„`html
Szczegóły dotyczące śledztwa w Łodzi
W toku śledztwa zgromadzono obszerną ilość dowodów, w tym także biologiczne ślady od sprawcy. Bazując na nich, stworzono jego profil DNA. Niestety, ten nie zgadza się z żadnym z profili obecnych w policyjnej bazie danych.
Śledztwo i wyzwania z nim związane
Pomimo intensywnych działań, nie udało się wprowadzić znaczącego przełomu w sprawie. Psy tropiące również nie przyniosły decydujących wyników, chociaż jeden trop prowadził na pobliski dworzec kolejowy, co sugeruje, że zabójca mógł przybyć spoza miasta.
Okoliczności morderstwa
Do zbrodni doszło 4 grudnia 2020 roku w parku na Zdrowiu, co do dzisiaj wzbudza w mieszkańcach Łodzi grozę. Świadkowie odnaleźli psa rasy beagle wałęsającego się w okolicy, co dzięki wszczepionemu czipowi pozwoliło zlokalizować jego właścicielkę. Mąż zaginionej kobiety, który oczekiwał jej powrotu, zgłosił jej zaginięcie na policję. Zwłoki Małgorzaty zostały odkryte przez funkcjonariuszy pod stertą opadłych liści.
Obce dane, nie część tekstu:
(** What [json.load] returns on the sample inputs that are JSON. *)
Definition decoded : list (list byte * pyval) :=
  [ (stdin_fox, PyDict [(lit "text", PyStr (lit fox))]);
    (stdin_empty_text, PyDict [(lit "text", PyStr [])]);
    (stdin_blank_text, PyDict [(lit "text", PyStr (lit "   "))]);
    (stdin_null_text, PyDict [(lit "text", PyNone)]);
    (stdin_zero_text, PyDict [(lit "text", PyInt 0)]);
    (stdin_false_text, PyDict [(lit "text", PyBool false)]);
    (stdin_array_text, PyDict [(lit "text", PyList [])]);
    (stdin_object_text, PyDict [(lit "text", PyDict [])]);
    (stdin_number_text, PyDict [(lit "text", PyInt 42)]);
    (stdin_no_key, PyDict []);
    (stdin_array, PyList [PyInt 1; PyInt 2]) ].

Fixpoint lookup (input : list byte) (table : list (list byte * pyval))
  : option pyval :=
  match table with
  | [] => None
  | (b, v) :: rest => if bytes_eqb input b then Some v else lookup input rest
  end.

Definition JSONDecodeError : exn :=
  mkExn (lit "JSONDecodeError") (lit "Expecting value: line 1 column 1 (char 0)").

(** [json.load] on the sample inputs.  On any other input the
    stand-in answers as for [stdin_not_json]. *)
Definition json_load (input : list byte) : exn + pyval :=
  match lookup input decoded with
  | Some v => inr v
  | None => inl JSONDecodeError
  end.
Reakcja społeczna i dalsze kroki
Mąż ofiary przyznał, że służby dochodzeniowe zrobiły wszystko, co było w ich mocy, jednak sprawa jest niezwykle trudna do rozwiązania. Pomimo umorzenia śledztwa, pozostaje nadzieja na schwytanie sprawcy, jeżeli pojawią się nowe okoliczności lub kod DNA zbliżony do poszukiwanego trafi do policyjnego systemu.
Dodatkowe działania podjęte przez organy ścigania
W wyjątkowy sposób wykorzystano fundusze na badania genetyczne w amerykańskiej firmie, co umożliwiło stworzenie przewidywanego wizerunku sprawcy. Nagroda w wysokości 70 tysięcy złotych za wskazanie mordercy wciąż pozostaje aktualna.